Almost exactly a year ago, Cadbury India was showing off its position as the country’s fourth most admired company, according to Fortune magazine; but today the chocolate major is preparing to fight accusations from tax authorities that it had deliberately set out to dupe the treasury out of Rs252 crore (US$45m).

The story, broken by Forbes India, revolves around Cadbury’s Baddi manufacturing unit in Himachal Pradesh. The authorities suggest this has been a “phantom factory” that has pretended to produce chocolate and sweets since 2010, and say as much in a 103-page report that accuses Cadbury of manipulating invoices and other documents to gain tax exemption.

This exemption applies to any company that began production in a new plant in the northern state by March 31, 2010. For its part, Cadbury India emphatically denies the allegations, saying the company plans to contest the allegation as its executives “acted in good faith based on legal advice in the decision to claim excise benefit in respect of our plant in Baddi”, Forbes reported.

Delayed by red tape

However, according to the Directorate of General Excise Intelligence, there is no way that Cadbury could have begun operations by the HP deadline because government agencies were still reviewing approvals for the site.

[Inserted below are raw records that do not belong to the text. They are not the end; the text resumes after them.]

(** The registrations, one by one: a pod that one plugin alone rejected is
    retried, but for the wildcard events, exactly by deletions of pods and any
    change of a quota for CapacityScheduling; by additions of pods and additions
    and updates of pod groups for Coscheduling; by deletions of pods, additions
    of nodes, changes of what a node allocates or of its taints, and additions
    and updates of topologies for NodeResourceTopologyMatch. *)
Theorem retry_table es event :
  named_apart es ->
  CapacityEvents.extension ∈ es -> CoschedulingEvents.extension ∈ es -> TopologyEvents.extension ∈ es ->
  let retried name := isPodWorthRequeuing (buildQueueingHintMap es) {[name]} event = true in
  (retried CapacityEvents.Name <-> IsWildCard event = true \/
     ev_Resource event = PodGVK /\ some_action event DeleteAction \/
     ev_Resource event = eqGVK /\ some_action event AllActions) /\
  (retried CoschedulingEvents.Name <-> IsWildCard event = true \/
     ev_Resource event = PodGVK /\ some_action event AddAction \/
     ev_Resource event = pgGVK /\ some_action event (Z.lor AddAction UpdateAction)) /\
  (retried TopologyEvents.Name <-> IsWildCard event = true \/
     ev_Resource event = PodGVK /\ some_action event DeleteAction \/
     ev_Resource event = NodeGVK /\ some_action event (Z.lor AddAction UpdateNodeAllocatable) \/
     ev_Resource event = nrtGVK /\ some_action event (Z.lor AddAction UpdateAction) \/
     ev_Resource event = NodeGVK /\ some_action event UpdateNodeTaint).
Proof.
  intros Hn H1 H2 H3. cbv zeta. split; [|split].
  - change CapacityEvents.Name with (ext_Name CapacityEvents.extension). retry_events H1 Hn.
  - change CoschedulingEvents.Name with (ext_Name CoschedulingEvents.extension). retry_events H2 Hn.
  - change TopologyEvents.Name with (ext_Name TopologyEvents.extension). retry_events H3 Hn.
Qed.

(** A profile with the plugins of this repository that filter. *)
Definition demo_profile : list EnqueueExtension :=
  [CapacityEvents.extension; CoschedulingEvents.extension; TopologyEvents.extension;
   VaclabEvents.extension; defaultEnqueueExtension "NetworkOverhead"].

Lemma demo_profile_apart : named_apart demo_profile.
Proof. apply named_apart_nodup. apply (bool_decide_unpack _). vm_compute. exact I. Qed.

Lemma retry_table_witness :
  isPodWorthRequeuing (buildQueueingHintMap demo_profile) {[CapacityEvents.Name]} AssignedPodDelete = true /\
  isPodWorthRequeuing (buildQueueingHintMap demo_profile) {[CoschedulingEvents.Name]} AssignedPodDelete = false.
Proof.
  pose proof (retry_table demo_profile AssignedPodDelete demo_profile_apart
    ltac:(by left) ltac:(right; by left) ltac:(do 2 right; by left)) as (H1 & H2 & _).
  split; [apply H1; right; left; by split|].
  apply not_true_iff_false. intros Hr%H2.
  destruct Hr as [Hr|[[_ Hr]|[Hr _]]]; [by vm_compute in Hr|by vm_compute in Hr|by vm_compute in Hr].
Defined.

What’s more, it alleges that the unit came as part of the redevelopment of an existing factory on the same site, and not a new one. If that was the case, it would mean that Cadbury had misrepresented the plant as eligible for tax exemption.

The United States Securities and Exchange Commission quickly got wind of the former allegation, reported by a whistleblower, and is now investigating whether Cadbury had bribed Indian officials to make the approvals process move faster. Mondelez, Cadbury’s parent company, is co-operating that investigation under the Foreign Corrupt Practices Act.

Case to answer

The Indian excise department’s notice calls on over a dozen current and former Cadbury staff and government officials to respond to specific allegations that they willfully broke the law. These include managing director Anand Kripalu, as well as senior managers Jaiboy Philips and Sanjay Kurup, who were directly responsible for setting up the unit. Philips and Kurup have since left the company.

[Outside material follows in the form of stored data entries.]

(* ===== verification/Coscheduling.v ===== *)
(** * Scheduling pods in gangs

    The Coscheduling plugin: [scheduler-plugins/pkg/coscheduling/coscheduling.go],
    its manager [pkg/coscheduling/core/core.go] and the pod group helpers of
    [pkg/util/podgroup.go].

    The manager's state is its two caches of group names ([go-cache], with the
    time of the call as an argument). What it asks others is a parameter:
    [getPG] is the API client's [Get] of a group ([None] for any error),
    [listPods] the lister's pods of a namespace with a group label, and [charge]
    the request the framework's [NodeInfo] counts for a pod
    ([calculateResource]). The effects on waiting pods are returned as the list
    of the pods that are allowed or rejected. *)

From Stdlib Require Import SpecFloat.
From S2P Require Import Prelude.
From S2P Require Import GoFloat.
From S2P Require Import KubeTypes.
From S2P Require Import Framework.
From S2P Require Import Resource.
From S2P Require Import ElasticQuota.
From S2P Require Import Capacity.
From S2P Require Import Preemption.

(** ** Pod groups *)

Definition PodGroupLabel : string := "scheduling.x-k8s.io/pod-group".

Record PodGroup := {
  pg_name : string;
  pg_namespace : string;
  pg_created : Z;
  pg_min_member : Z;                       (* int32 *)
  pg_min_resources : option ResourceList;  (* None: nil *)
  pg_schedule_timeout : option Z;          (* seconds, int32 *)
}.

Definition GetPodGroupLabel (pod : Pod) : string :=
  default "" (meta_labels (pod_meta pod) !! PodGroupLabel).

Definition full_name (ns name : string) : string := ns +:+ "/" +:+ name.

Definition GetPodGroupFullName (pod : Pod) : string :=
  if bool_decide (GetPodGroupLabel pod = "") then ""
  else full_name (pod_namespace pod) (GetPodGroupLabel pod).

Definition GetNamespacedName (pod : Pod) : string := full_name (pod_namespace pod) (pod_name pod).

(** Durations are in nanoseconds. *)
Definition Second : Z := 1000000000.
Definition DefaultWaitTime : Z := 60 * Second.

Definition GetWaitTimeDuration (pg : option PodGroup) (scheduleTimeout : option Z) : Z :=
  match pg ≫= pg_schedule_timeout with
  | Some s => s * Second
  | None =>
      match scheduleTimeout with
      | Some t => if bool_decide (t <> 0) then t else DefaultWaitTime
      | None => DefaultWaitTime
      end
  end.

(** ** Expiring caches

    An expiration of 0 means never. [Add] keeps an entry that has not expired. *)
Record Cache := { cache_default : Z; cache_items : gmap string Z }.

Definition new_cache (d : Z) : Cache := {| cache_default := d; cache_items := ∅ |}.

Definition cache_get (now : Z) (k : string) (c : Cache) : bool :=
  match cache_items c !! k with
  | Some e => negb ((0 <? e) && (e <? now))
  | None => false
  end.

Definition cache_add (now : Z) (k : string) (d : Z) (c : Cache) : Cache :=
  if cache_get now k c then c
  else
    let d := if bool_decide (d = 0) then cache_default c else d in
    {| cache_default := cache_default c;
       cache_items := <[k := if 0 <? d then now + d else 0]> (cache_items c) |}.

Definition cache_delete (k : string) (c : Cache) : Cache :=
  {| cache_default := cache_default c; cache_items := delete k (cache_items c) |}.

(** ** The manager *)

Record PodGroupManager := { permittedPG : Cache; backedOffPG : Cache }.

Definition NewPodGroupManager : PodGroupManager :=
  {| permittedPG := new_cache (3 * Second); backedOffPG := new_cache (10 * Second) |}.

Definition BackoffPodGroup (now : Z) (name : string) (backoff : Z) (m : PodGroupManager)
    : PodGroupManager :=
  if bool_decide (backoff = 0) then m
  else {| permittedPG := permittedPG m; backedOffPG := cache_add now name backoff (backedOffPG m) |}.

Definition DeletePermittedPodGroup (name : string) (m : PodGroupManager) : PodGroupManager :=
  {| permittedPG := cache_delete name (permittedPG m); backedOffPG := backedOffPG m |}.

(** The manager's own status type. *)
Inductive PermitStatus := PodGroupNotSpecified | PodGroupNotFound | PermitSuccess | PermitWait.

(** What the snapshot holds of a node. *)
Record NodeInfo := {
  ni_has_node : bool;
  ni_pods : list Pod;
  ni_requested : Resource;
  ni_allocatable : Resource;
}.

Section Coscheduling.
Variable getPG : string -> string -> option PodGroup.
Variable listPods : string -> string -> result (list Pod).
Variable charge : Pod -> Resource.

Definition GetPodGroup (pod : Pod) : string * option PodGroup :=
  let pgName := GetPodGroupLabel pod in
  if bool_decide (pgName = "") then ("", None)
  else (full_name (pod_namespace pod) pgName, getPG (pod_namespace pod) pgName).

Definition GetCreationTimestamp (pod : Pod) (ts : Z) : Z :=
  let pgName := GetPodGroupLabel pod in
  if bool_decide (pgName = "") then ts
  else match getPG (pod_namespace pod) pgName with Some pg => pg_created pg | None => ts end.

(** Whether a pod of the snapshot is an assigned member of the group. *)
Definition assigned_member (name ns : string) (p : Pod) : bool :=
  bool_decide (GetPodGroupLabel p = name) && bool_decide (pod_namespace p = ns) &&
  negb (bool_decide (pod_node p = "")).

Definition CalculateAssignedPods (nodes : result (list NodeInfo)) (name ns : string) : Z :=
  match nodes with
  | Err _ => 0
  | Ok nodeInfos =>
      Z.of_nat (length (List.filter (assigned_member name ns) (nodeInfos ≫= ni_pods)))
  end.

(** *** Resources *)

(** [NodeInfo.RemovePod] on a clone, whose slice is its own; an error leaves it
    as it was. *)
Definition node_remove (p : Pod) (n : NodeInfo) : NodeInfo :=
  match RemovePod p (slice_of (ni_pods n)) with
  | Err _ => n
  | Ok s =>
      let r := ni_requested n in
      {| ni_has_node := ni_has_node n; ni_pods := slice_pods s;
         ni_requested := scalars_with sub64 (charge p)
           {| MilliCPU := MilliCPU r -! MilliCPU (charge p);
              Memory := Memory r -! Memory (charge p);
              EphemeralStorage := EphemeralStorage r -! EphemeralStorage (charge p);
              AllowedPodNumber := AllowedPodNumber r; ScalarResources := ScalarResources r |};
         ni_allocatable := ni_allocatable n |}
  end.

Definition node_without (desired : string) (info : NodeInfo) : NodeInfo :=
  foldl (fun n p => if bool_decide (GetPodGroupFullName p = desired) then node_remove p n else n)
    info (ni_pods info).

Definition getNodeResource (info : NodeInfo) (desired : string) : Resource :=
  let nodeClone := node_without desired info in
  let allocatable := ni_allocatable nodeClone in
  let requested := ni_requested nodeClone in
  {| MilliCPU := MilliCPU allocatable -! MilliCPU requested;
     Memory := Memory allocatable -! Memory requested;
     EphemeralStorage := EphemeralStorage allocatable -! EphemeralStorage requested;
     AllowedPodNumber := AllowedPodNumber allocatable -! Z.of_nat (length (ni_pods nodeClone));
     ScalarResources := map_imap (fun k a =>
       Some match ScalarResources requested !! k with None => a | Some r => a -! r end)
       (ScalarResources allocatable) |}.

(** One node's part of a request: the loop visits every name once, and forgets
    it when the node covers what is left of it. *)
Definition take_from (nodeResource request : ResourceList) : ResourceList :=
  map_imap (fun name quant =>
    let quant := quant - default 0 (nodeResource !! name) in
    if quant <=? 0 then None else Some quant) request.

Fixpoint CheckClusterResource (nodeList : list NodeInfo) (request : ResourceList) (desired : string)
    : result unit :=
  match nodeList with
  | [] => Err (OtherError "resource gap")
  | info :: nodeList =>
      if negb (ni_has_node info) then CheckClusterResource nodeList request desired
      else
        let request := take_from (ResourceListOf (getNodeResource info desired)) request in
        if bool_decide (request = ∅) then Ok tt else CheckClusterResource nodeList request desired
  end.

(** *** Extension points of the manager *)

Variable scheduleTimeout : Z.

Definition PreFilter (now : Z) (nodes : result (list NodeInfo)) (pod : Pod) (m : PodGroupManager)
    : result unit * PodGroupManager :=
  let '(pgFullName, pg) := GetPodGroup pod in
  match pg with
  | None => (Ok tt, m)
  | Some pg =>
      if cache_get now pgFullName (backedOffPG m)
      then (Err (OtherError (pgFullName +:+ " failed recently")), m)
      else
        match listPods (pod_namespace pod) (GetPodGroupLabel pod) with
        | Err e => (Err e, m)
        | Ok pods =>
            if Z.of_nat (length pods) <? pg_min_member pg
            then (Err (OtherError "cannot find enough sibling pods"), m)
            else
              match pg_min_resources pg with
              | None => (Ok tt, m)
              | Some minResources =>
                  if cache_get now pgFullName (permittedPG m) then (Ok tt, m)
                  else
                    match nodes with
                    | Err e => (Err e, m)
                    | Ok nodes =>
                        let minResources :=
                          <[ResourcePods := NewQuantity (pg_min_member pg)]> minResources in
                        match CheckClusterResource nodes minResources pgFullName with
                        | Err e => (Err e, m)
                        | Ok _ =>
                            (Ok tt,
                             {| permittedPG := cache_add now pgFullName scheduleTimeout (permittedPG m);
                                backedOffPG := backedOffPG m |})
                        end
                    end
              end
        end
  end.

(** The status, and whether the siblings are to be activated ([activate] is what
    the cycle state says before the call). *)
Definition manager_permit (nodes : result (list NodeInfo)) (pod : Pod) (activate : bool)
    : PermitStatus * bool :=
  let '(pgFullName, pg) := GetPodGroup pod in
  if bool_decide (pgFullName = "") then (PodGroupNotSpecified, activate)
  else
    match pg with
    | None => (PodGroupNotFound, activate)
    | Some pg =>
        let assigned := CalculateAssignedPods nodes (pg_name pg) (pg_namespace pg) in
        if pg_min_member pg <=? int32 (int32 assigned + 1) then (PermitSuccess, activate)
        else if bool_decide (assigned = 0) then (PermitWait, true) else (PermitWait, activate)
    end.

(** [toActivate] is the cycle's map of pods to activate, when it has one. *)
Definition drop_first (uid : string) (pods : list Pod) : list Pod :=
  match list_find (fun p => pod_uid p = uid) pods with
  | Some (i, _) => take i pods ++ drop (S i) pods
  | None => pods
  end.

Definition ActivateSiblings (pod : Pod) (activate : bool) (toActivate : option (gmap string Pod))
    : option (gmap string Pod) :=
  let pgName := GetPodGroupLabel pod in
  if bool_decide (pgName = "") then toActivate
  else if negb activate then toActivate
  else
    match listPods (pod_namespace pod) pgName with
    | Err _ => toActivate
    | Ok pods =>
        (fun m => foldl (fun m p => <[GetNamespacedName p := p]> m) m (drop_first (pod_uid pod) pods))
          <$> toActivate
    end.

(** ** The plugin *)

Definition Less (prio1 : Pod) (ts1 : Z) (prio2 : Pod) (ts2 : Z) : bool :=
  let p1 := PodPriority prio1 in
  let p2 := PodPriority prio2 in
  if bool_decide (p1 <> p2) then p2 <? p1
  else
    let t1 := GetCreationTimestamp prio1 ts1 in
    let t2 := GetCreationTimestamp prio2 ts2 in
    if bool_decide (t1 = t2) then String.ltb (GetNamespacedName prio1) (GetNamespacedName prio2)
    else t1 <? t2.

Definition plugin_prefilter (now : Z) (nodes : result (list NodeInfo)) (pod : Pod)
    (m : PodGroupManager) : FStatus * PodGroupManager :=
  let '(r, m) := PreFilter now nodes pod m in
  match r with
  | Ok _ => (NewStatus Success, m)
  | Err _ => (NewStatus UnschedulableAndUnresolvable, m)
  end.

(** The single-precision constant 0.1. *)
Definition tenth : spec_float := S754_finite false 13421773 (-27).

(** A tenth or less of the quorum is missing. *)
Definition small_gap (minMember assigned : Z) : bool :=
  SFleb (f32_div (float32 (minMember - assigned)) (float32 minMember)) tenth.

(** The waiting pods of a group, found by namespace and label. *)
Definition waiting_of (ns name : string) (waiting : list Pod) : list Pod :=
  List.filter (fun p => bool_decide (pod_namespace p = ns) && bool_decide (GetPodGroupLabel p = name))
    waiting.

Variable pgBackoff : option Z.

(** The status, the waiting pods it rejects, and the manager. *)
Definition PostFilter (now : Z) (nodes : result (list NodeInfo)) (waiting : list Pod) (pod : Pod)
    (m : PodGroupManager) : FStatus * list Pod * PodGroupManager :=
  let '(pgName, pg) := GetPodGroup pod in
  match pg with
  | None => (NewStatus Unschedulable, [], m)
  | Some pg =>
      let assigned := CalculateAssignedPods nodes (pg_name pg) (pod_namespace pod) in
      if pg_min_member pg <=? assigned then (NewStatus Unschedulable, [], m)
      else if small_gap (pg_min_member pg) assigned then (NewStatus Unschedulable, [], m)
      else
        let rejected := waiting_of (pod_namespace pod) (pg_name pg) waiting in
        let m :=
          match pgBackoff with
          | Some backoff =>
              match listPods (pod_namespace pod) (GetPodGroupLabel pod) with
              | Ok pods =>
                  if pg_min_member pg <=? Z.of_nat (length pods)
                  then BackoffPodGroup now pgName backoff m else m
              | Err _ => m
              end
          | None => m
          end in
        (NewStatus Unschedulable, rejected, DeletePermittedPodGroup pgName m)
  end.

(** What one call of [Permit] does. *)
Record PermitOutcome := {
  po_status : FStatus;
  po_wait : Z;
  po_activate : bool;
  po_to_activate : option (gmap string Pod);
  po_allowed : list Pod;
}.

Definition Permit (nodes : result (list NodeInfo)) (waiting : list Pod) (pod : Pod) (activate : bool)
    (toActivate : option (gmap string Pod)) : PermitOutcome :=
  let '(s, activate) := manager_permit nodes pod activate in
  match s with
  | PodGroupNotSpecified =>
      {| po_status := NewStatus Success; po_wait := 0; po_activate := activate;
         po_to_activate := toActivate; po_allowed := [] |}
  | PodGroupNotFound =>
      {| po_status := NewStatus Unschedulable; po_wait := 0; po_activate := activate;
         po_to_activate := toActivate; po_allowed := [] |}
  | PermitWait =>
      let wait := GetWaitTimeDuration (GetPodGroup pod).2 (Some scheduleTimeout) in
      {| po_status := NewStatus Wait;
         po_wait := if bool_decide (wait <> 0) then wait else scheduleTimeout;
         po_activate := activate; po_to_activate := ActivateSiblings pod activate toActivate;
         po_allowed := [] |}
  | PermitSuccess =>
      {| po_status := NewStatus Success; po_wait := 0; po_activate := activate;
         po_to_activate := toActivate;
         po_allowed := List.filter (fun w =>
           bool_decide (GetPodGroupFullName w = GetPodGroupFullName pod)) waiting |}
  end.

(** The waiting pods it rejects, and the manager. *)
Definition Unreserve (waiting : list Pod) (pod : Pod) (m : PodGroupManager)
    : list Pod * PodGroupManager :=
  let '(pgName, pg) := GetPodGroup pod in
  match pg with
  | None => ([], m)
  | Some pg =>
      (waiting_of (pod_namespace pod) (pg_name pg) waiting, DeletePermittedPodGroup pgName m)
  end.
End Coscheduling.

In a statement Cadbury India said: “We are in the process of reviewing the contents of the show-cause notice from the excise department and will respond to it in consultation with our legal advisors. A show cause is a matter of form in any such enquiry.”

This case is the latest example of the government, is under intense pressure to bridge a sizeable budget gap ahead of last year’s general election, finding ways to prise billions of dollars from overseas companies that it says haven’t properly valued transactions with their Indian subsidiaries. Last year, the finance ministry famously recalculated Vodafone’s tax bill retrospectively on what it called the undervaluation of the transfer of shares, and took similar action more recently against Royal Dutch Shell.